Contaminated underground water leads to rise in many diseases
New Delhi: Citizens dwelling in the areas, where use of contaminated underground water is prominent to meet the demand of their basic needs, are on the verge of getting more prone to water pollution related disorders as experts raise the alarm the regarding the city's underground resource- contaminated by lethal toxin such as arsenic, nitrates and fluorides in some parts of Delhi.
Experts pointed that how much the city is overdrawing its groundwater. The over-exploitation was to the extent of 27 percent -that is, for every 100 litres that gets replenished, Delhiites draw out approx 127 litres. It's based on analysis of groundwater use between 2011 and 2013, the latest year for which data is available.
The arsenic contamination is not widespread, but it may point to unacceptable ground pollution in the city, expert informed. "Arsenic contamination has been found in some parts of the Yamuna flood plains but it's still a rare occurrence. Though arsenic pollution is considered geogenic (naturally occurring) in other parts of India, some papers have attributed arsenic contamination to fly ash from thermal power plants in Delhi," said an official from Delhi University.
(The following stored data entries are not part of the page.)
(** * sncosmo.plotting: light curves, posterior samples and SED animation

    A shallow embedding of [sncosmo/plotting.py] and the properties of its
    three entry points [plot_lc], [plot_param_samples] and [animate_model].

    Conventions.
    - Python floats are idealised: rationals ([Q], compared with [==])
      for [plot_lc] and [animate_model], whose arithmetic stays in the
      field operations, and reals ([R]) for [plot_param_samples], which
      takes square roots.  Rounding, NaN and infinities are not modelled.
    - Python ints are [Z]; [//] is [Z.div] (floor division), [/] is true
      division (the module starts with [from __future__ import division]).
    - matplotlib is modelled by the list of drawing commands a call issues,
      in order; a raised exception ends the list where it happens.
    - Objects the caller passes in live in a store that the call returns,
      so that writes through an alias are visible. *)

From Stdlib Require Import ZArith QArith Qminmax Qround Reals Lqa Lra Lia List.
From stdpp Require Import gmap strings list sorting.

(** ** Python values shared by the three functions *)

Module Py.

Inductive exn : Type :=
| ValueError (msg : string)
| TypeError (msg : string)
| ZeroDivisionError
| IndexError
| KeyError
| NameError (msg : string)
| RuntimeError (msg : string).

Inductive outcome (A : Type) : Type :=
| Returned (a : A)
| Raised (e : exn).
Arguments Returned {A} a.
Arguments Raised {A} e.

Definition is_returned {A} (r : outcome A) : bool :=
  match r with Returned _ => true | Raised _ => false end.

(** Sequencing of code that may raise. *)
Definition obind {A B} (r : outcome A) (k : A → outcome B) : outcome B :=
  match r with
  | Returned a => k a
  | Raised e => Raised e
  end.

(** [a / b] on floats: Python raises where the divisor is zero. *)
Definition truediv (a b : Q) : outcome Q :=
  if Qeq_bool b 0 then Raised ZeroDivisionError else Returned (a / b)%Q.

(** [l[i]] on a list. *)
Definition getitem {A} (l : list A) (i : nat) : outcome A :=
  match l !! i with
  | Some a => Returned a
  | None => Raised IndexError
  end.

(** [a.min()] and [a.max()] of a numpy array: a zero-size array has no
    minimum and the reduction raises. *)
Definition array_min (a : list Q) : outcome Q :=
  match a with
  | [] => Raised (ValueError "zero-size array to reduction operation minimum which has no identity")
  | x :: l => Returned (foldl Qmin x l)
  end.

Definition array_max (a : list Q) : outcome Q :=
  match a with
  | [] => Raised (ValueError "zero-size array to reduction operation maximum which has no identity")
  | x :: l => Returned (foldl Qmax x l)
  end.

(** ['\n'.join(lines)]. *)
Definition newline : string := String (Ascii.ascii_of_nat 10) EmptyString.

Fixpoint join (sep : string) (l : list string) : string :=
  match l with
  | [] => EmptyString
  | [s] => s
  | s :: l' => s +:+ sep +:+ join sep l'
  end.

End Py.
Export Py.

(** ** Bandpasses ([sncosmo.spectral])

    A [Bandpass] is an object of another module; this file reads its
    [name] and [wave_eff].  The class defines no equality, so two
    bandpasses are equal when they are the same object, and Python 2 orders
    them by address: [band_id] stands for that identity. *)

Module Spectral.

Record Bandpass : Type := mkBandpass {
  band_id : positive;
  name : string;
  wave_eff : Q
}.

(** What callers may pass where a band is expected: a registered name or
    a bandpass object. *)
Inductive BandSpec : Type :=
| BandName (s : string)
| BandObj (b : Bandpass).

Definition bandpass_to_tuple (b : Bandpass) : positive * string * (Z * positive) :=
  (band_id b, name b, (Qnum (wave_eff b), Qden (wave_eff b))).

Definition bandpass_of_tuple (t : positive * string * (Z * positive)) : Bandpass :=
  let '(i, s, (n, d)) := t in mkBandpass i s (Qmake n d).

Definition bandspec_to_sum (s : BandSpec) : string + Bandpass :=
  match s with BandName n => inl n | BandObj b => inr b end.

Definition bandspec_of_sum (s : string + Bandpass) : BandSpec :=
  match s with inl n => BandName n | inr b => BandObj b end.

End Spectral.
Export Spectral.

Global Instance Q_eq_dec : EqDecision Q.
Proof. solve_decision. Defined.

Global Instance Bandpass_eq_dec : EqDecision Bandpass.
Proof. solve_decision. Defined.

Global Instance BandSpec_eq_dec : EqDecision BandSpec.
Proof. solve_decision. Defined.

Global Instance Bandpass_countable : Countable Bandpass.
Proof.
  apply (inj_countable' bandpass_to_tuple bandpass_of_tuple).
  intros [i s [n d]]. reflexivity.
Defined.

Global Instance BandSpec_countable : Countable BandSpec.
Proof.
  apply (inj_countable' bandspec_to_sum bandspec_of_sum).
  intros [n|b]; reflexivity.
Defined.


Global Instance outcome_ret : MRet outcome := λ A a, Returned a.
Global Instance outcome_bind : MBind outcome := λ A B k r, obind r k.

(** ** [plot_lc] *)

Module LC.

(** *** The objects [plot_lc] is called with *)

(** [sncosmo.models.ObsModel], as far as this module uses it.  [bandflux]
    takes the band, a time, [zp] and [zpsys]; called on an array of times it
    gives the array of fluxes, and called without times it uses
    [model.times]. *)
Record ObsModel : Type := mkObsModel {
  model_name : string;
  param_names : list string;
  param_names_latex : list string;
  parameters : list Q;
  times : list Q;
  bandoverlap : Bandpass → bool;
  bandflux : Bandpass → Q → Q → string → Q
}.

(** A value passed as [model]: an [ObsModel] instance or anything else. *)
Inductive PyObj : Type :=
| Obs (m : ObsModel)
| NotObs (repr : string).

Inductive ModelArg : Type :=
| ModelNone
| ModelOne (o : PyObj)
| ModelSeq (l : list PyObj).

(** Photometric data: rows of time, band, flux and flux error. *)
Record Row : Type := mkRow {
  time : Q;
  band : BandSpec;
  flux : Q;
  fluxerr : Q
}.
The official further said that nitrate pollution in Delhi may be linked to sewage seepage, runoff from landfills into groundwater aquifers in different parts of the city. Fluoride contamination is restricted to the western part of Delhi where there is high groundwater salinity. Some studies have linked fluoride contamination to brick kiln activity while some say it is geogenic," he said.
Experts believe citizen are bound to meet their demand for waters from underground water in some part of national city, consequently, number of diseases such contamination, pneumonia, Rhodesia, gastroenteritis, typhoid, hepatitis and jaundice rises in a proportion in such specific zones.
All three pollutants have severe health impacts. While arsenic is carcinogenic, high nitrate levels are known to cause methemoglobinemia, or "blue baby" disease, the official added. The expert further suggested that people residing in these areas should use treated water through UV and RO system, which maintains the magnesium, calcium and zinc type of essential minerals.